[WORK TASK] Look below for the line containing "Definition probe_sources : K" and the line containing "if (present : bool)"; repeat exactly those two lines and all lines between them, and nothing else.

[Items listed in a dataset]
════

(** One turn of the polling loop; [inr] is [return]. *)
Definition poll_stopped (child : Z) : K (unit + unit) :=
  let! code := io (k_poll child) in
  match code with
  | Some _ =>
      let! _ := io_res (k_communicate child None) in
      throw (RuntimeError "Probe exited before crash boundary: {out}\n{err}")
  | None =>
      let! status := io_res (h_read_text (fstr [L "/proc/"; D child; L "/status"])) in
      if text_in (10 :: py "State:" ++ 9 :: py "T ") status then
        do! io_do (k_kill child);;
        let! out := io_res (k_communicate child (Some 10%Q)) in
        do! lift (guard (negb (out.1.1 =? -9)) (AssertionError "(out, err)"));;
        ret (inr tt)
      else do! io_do (h_sleep (1 # 100));; ret (inl tt)
  end.

(** [while time.monotonic() < deadline: ...] and what follows it. *)
Definition await_stopped (fuel : nat) (child : Z) : K unit :=
  let! now := io h_monotonic in
  let deadline := (now + 60)%Q in
  while_loop fuel (fun _ =>
    let! now := io h_monotonic in
    if Qle_bool deadline now then throw (TimeoutError "Probe did not reach its crash boundary")
    else poll_stopped child) tt.

(** The [finally] clause. *)
Definition reap_probe (child : Z) : K unit :=
  let! code := io (k_poll child) in
  match code with
  | Some _ => ret tt
  | None => do! io_do (k_kill child);; let! _ := io_res (k_wait child) in ret tt
  end.

Definition kill_stopped (fuel : nat) (command : list pystr) : K unit :=
  let! child := io_res (k_spawn command) in
  try_finally (await_stopped fuel child) (reap_probe child).
End Kill.

(** ** The probes *)

(** One probe: what prepares its file ([None]: its directory is made), what is
    killed and what verifies. *)
Record Probe := mkProbe { p_case : pystr; p_file : pystr; p_init : option string; p_write : list pystr; p_verify : list pystr }.

Definition store_probes : list Probe :=
  (fun '(boundary, expected) =>
     mkProbe (py boundary) (py boundary ++ py ".db") (Some "init"%string) [py "write"; py boundary] [py "verify"; dec expected])
  <$> [("before"%string, 0); ("journal"%string, 1); ("application"%string, 1); ("ack"%string, 1)].
Definition cluster_probe : Probe :=
  mkProbe (py "three_voters_killed_at_ack") (py "cluster") None [py "cluster"; py "-"] [py "cluster-verify"; py "-"].
Definition transaction_probes : list Probe :=
  ["" ; "-reject"]%string ≫= (fun suffix =>
    (fun boundary =>
       mkProbe (fstr [L "transaction"; L suffix; L "-"; L boundary]) (fstr [L "transaction"; L suffix; L "-"; L boundary; L ".db"])
         (Some "tx-init"%string) [fstr [L "tx-write"; L suffix]; py boundary] [fstr [L "tx-verify"; L suffix]; py boundary])
    <$> ["before"; "journal"; "application"; "ack"]%string).
Definition group_probes : list Probe :=
  (fun boundary =>
     mkProbe (fstr [L "application-group-"; L boundary]) (fstr [L "group-"; L boundary; L ".db"])
       (Some "group-init"%string) [py "group-write"; py boundary] [py "group-verify"; py boundary])
  <$> ["before"; "journal"; "sql"; "application"; "ack"]%string.
Definition journal_probes : list Probe :=
  (fun boundary =>
     mkProbe (fstr [L "journal-group-"; L boundary]) (fstr [L "journal-group-"; L boundary; L ".db"])
       (Some "journal-init"%string) [py "journal-write"; py boundary] [py "journal-verify"; py boundary])
  <$> ["before"; "journal"; "application"; "ack"]%string.
Definition durability_probes : list Probe :=
  store_probes ++ [cluster_probe] ++ transaction_probes ++ group_probes ++ journal_probes.

(** check_session_crashes.py *)
Definition session_probes : list Probe :=
  (fun boundary =>
     mkProbe (py boundary) (fstr [L boundary; L ".db"]) (Some "session-init"%string)
       [py "session-write"; py boundary] [py "session-verify"; py boundary])
  <$> ["before"; "journal"; "sql"; "application"; "ack"]%string.

(** check_generation_crashes.py *)
Definition PHASES : list string :=
  ["Image_Checked"; "Before_Application_Step"; "After_Application_Step"; "Application_Copied"; "Before_Suffix_Commit";
   "Suffix_Copied"; "Base_Written"; "Recovered"; "Before_Outcome_Trim_Commit"; "After_Outcome_Trim_Commit";
   "Before_Identity_Commit"; "Before_Directory_Sync"; "Ready"; "After_Directory_Sync"; "Before_Publication";
   "Before_Catalog_Commit"; "After_Publication"]%string.
Definition RETIREMENT_PHASES : list string := ["After_Retirement_Files"; "After_Retirement_Sync"; "Before_Retirement_Commit"]%string.
Definition IMAGE_PHASES : list string :=
  ["After_Image_Retirement_Files"; "After_Image_Retirement_Sync"; "Before_Image_Retirement_Commit"]%string.
Definition ROOT_PHASES : list string :=
  ["After_Root_Retirement_Files"; "After_Root_Retirement_Sync"; "Before_Root_Retirement_Commit"]%string.
Definition BACKUP_PHASES : list string :=
  ["Before_Image_Step"; "After_Image_Step"; "Image_Copied"; "Image_Synced"; "Image_Verified"; "Before_Manifest";
   "Before_Manifest_Sync"; "After_Manifest_Sync"; "Manifest_Durable"]%string.
Definition RESTORE_PHASES : list string :=
  String.append "Restore_" <$>
  ["Initialized"; "Before_Image_Step"; "After_Image_Step"; "Image_Verified"; "Application_Rebased"; "Files_Synced";
   "Before_Ready_Commit"; "Ready"]%string.
Definition ALL_PHASES : list string :=
  PHASES ++ RETIREMENT_PHASES ++ IMAGE_PHASES ++ ROOT_PHASES ++ BACKUP_PHASES ++ RESTORE_PHASES.

Definition one_of (phase : pystr) (phases : list string) : bool := str_in phase (py <$> phases).

(** [phase.removeprefix('Restore_')] *)
Definition removeprefix (prefix s : pystr) : pystr := if pyeqb (take (length prefix) s) prefix then drop (length prefix) s else s.

Definition generation_probe (phase : pystr) : Probe :=
  let operation :=
    if one_of phase RESTORE_PHASES then "restore"
    else if one_of phase BACKUP_PHASES then "backup"
    else if one_of phase ROOT_PHASES then "retire-root"
    else if one_of phase IMAGE_PHASES then "retire-image"
    else if one_of phase RETIREMENT_PHASES then "retire" else "gen" in
  let boundary := if one_of phase RESTORE_PHASES then removeprefix (py "Restore_") phase else phase in
  mkProbe phase phase None [fstr [L operation; L "-write"]; boundary] [fstr [L operation; L "-verify"]; boundary].

(** [args.case or (all of them)] *)
Definition generation_probes (cases : list pystr) : list Probe :=
  generation_probe <$> (if bool_decide (cases = []) then py <$> ALL_PHASES else cases).

(** ** The scripts *)

Section Scripts.
Context {W : Type} `{Crashing W} (ROOT : pystr) (fuel : nat).
Abbreviation K := (Hm (W := W)).
Abbreviation S := (Sc (W := W) report).

(** The verification a probe's second run printed. *)
Definition run_probe (binary work : pystr) (p : Probe) : K pystr :=
  let path := join_path work (p_file p) in
  do! match p_init p with
      | Some word => let! _ := run_stripped [binary; path; py word; py "-"] in ret tt
      | None => io_res (h_mkdir path)
      end;;
  do! kill_stopped fuel ([binary; path] ++ p_write p);;
  run_stripped ([binary; path] ++ p_verify p).

Definition build_probe (binary : pystr) (flags : list pystr) : K unit :=
  let! odin := gets (h_getenv (py "ODIN")) in
  let! _ := run_stripped ([default (py "odin") odin; py "build"; join_path ROOT (py "internal/durability_probe")] ++ flags
                          ++ [py "-out:" ++ binary]) in
  ret tt.

(** [filesystem['filesystems'][0]['fstype'] in ('tmpfs', 'ramfs')] *)
Definition memory_backed (filesystem : pyval) : pyres bool :=
  let? l := vget "filesystems" filesystem in
  let? first := vindex 0 l in
  let? fstype := vget "fstype" first in
  Ok (eq_str fstype (py "tmpfs") || eq_str fstype (py "ramfs")).
Definition mounted (argv : list string) (work : pystr) (options : list string) : K pyval :=
  let! text := run_stripped ((py <$> argv) ++ [work] ++ (py <$> options)) in lift (loads text).
Definition assert_on_disk (filesystem : pyval) : K unit :=
  let! memory := lift (memory_backed filesystem) in
  lift (guard (memory : bool) (AssertionError "")).

Definition lower_bool (b : bool) : string := if b then "true" else "false".

(** check_durability.py *)
Record DurabilityArgs := mkDurabilityArgs { du_output : option pystr; individual_journal : bool; du_storage_format : Z }.

Definition durability_flags (args : DurabilityArgs) : list pystr :=
  [py "-o:speed"; py "-vet"; py "-strict-style";
   fstr [L "-define:SQLODIN_JOURNAL_GROUP_COMMIT="; L (lower_bool (negb (individual_journal args)))];
   fstr [L "-define:SQLODIN_TEST_SEPARATED="; L (lower_bool (du_storage_format args =? 5))]].

Definition result_entry (p : Probe) (verification : pystr) : tv :=
  Obj (fields [("case", tstr (p_case p)); ("passed", tbool true); ("verification", tstr verification)]%string).

(** The [with] block: the filesystem and the results. *)
Definition durability_results (args : DurabilityArgs) (work : pystr) : K (pyval * list tv) :=
  let! filesystem := mounted ["findmnt"; "--json"; "-T"]%string work ["-o"; "TARGET,FSTYPE,SOURCE,OPTIONS"]%string in
  let! memory := lift (memory_backed filesystem) in
  do! lift (guard (memory : bool) (SystemExit (py "Disk durability checks require the project build directory on persistent storage")));;
  let binary := join_path work (py "probe") in
  do! build_probe binary (durability_flags args);;
  let! results := for_each durability_probes (fun p acc =>
    let! verification := run_probe binary work p in ret (acc ++ [result_entry p verification])) [] in
  ret (filesystem, results).

(** [sorted([*ROOT.glob('src/**/*.odin'), *ROOT.glob('internal/durability_probe/*.odin')])] and its digests *)
Definition probe_sources : K (list (pystr * pystr)) :=
  let! src := io (h_glob ROOT (py "src/**/*.odin")) in
  let! probe := io (h_glob ROOT (py "internal/durability_probe/*.odin")) in
  manifest ROOT (src ++ probe).

Definition durability_report (args : DurabilityArgs) (filesystem : pyval) (results : list tv) : K report :=
  let! utc := io h_utc in
  let! sources := probe_sources in
  let! native := read_json (join_path ROOT (py "build/native/build.json")) in
  ret (fields [("schema_version", tint 1); ("run_at_utc", tstr utc);
    ("journal_group_commit", tbool (negb (individual_journal args))); ("storage_format", tint (du_storage_format args));
    ("source_sha256", manifest_report sources); ("native_dependencies", J native);
    ("scope", tstr (py "process crash; not physical power-loss certification"));
    ("platform", tstr h_platform); ("filesystem", J filesystem); ("checks", Arr results)]%string).

Definition durability_main (args : DurabilityArgs) : K unit :=
  let! present := match du_output args with Some path => io (h_exists path) | None => ret false end in
  if (present : bool) then parser_error "output exists; retain prior evidence and select a new report path"
  else if negb (pyeqb h_system (py "Linux")) then throw (SystemExit (py "Run these SIGKILL/proc checks on Linux"))
  else
    let disk_tmp := join_path ROOT (py "build/test-tmp") in
    do! io_res (h_mkdir disk_tmp);;
    let! out := with_tempdir (py "sqlodin-crash-") disk_tmp (durability_results args) in
    let! rep := durability_report args out.1 out.2 in
    do! match du_output args with
        | Some path => do! io_res (h_mkdir (path_parent path));; io_res (h_write_json path (Obj rep))
        | None => ret tt
        end;;
    io_do (h_print_json (Obj rep)).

════

[YOUR RESPONSE]
Definition probe_sources : K (list (pystr * pystr)) :=
  let! src := io (h_glob ROOT (py "src/**/*.odin")) in
  let! probe := io (h_glob ROOT (py "internal/durability_probe/*.odin")) in
  manifest ROOT (src ++ probe).

Definition durability_report (args : DurabilityArgs) (filesystem : pyval) (results : list tv) : K report :=
  let! utc := io h_utc in
  let! sources := probe_sources in
  let! native := read_json (join_path ROOT (py "build/native/build.json")) in
  ret (fields [("schema_version", tint 1); ("run_at_utc", tstr utc);
    ("journal_group_commit", tbool (negb (individual_journal args))); ("storage_format", tint (du_storage_format args));
    ("source_sha256", manifest_report sources); ("native_dependencies", J native);
    ("scope", tstr (py "process crash; not physical power-loss certification"));
    ("platform", tstr h_platform); ("filesystem", J filesystem); ("checks", Arr results)]%string).

Definition durability_main (args : DurabilityArgs) : K unit :=
  let! present := match du_output args with Some path => io (h_exists path) | None => ret false end in
  if (present : bool) then parser_error "output exists; retain prior evidence and select a new report path"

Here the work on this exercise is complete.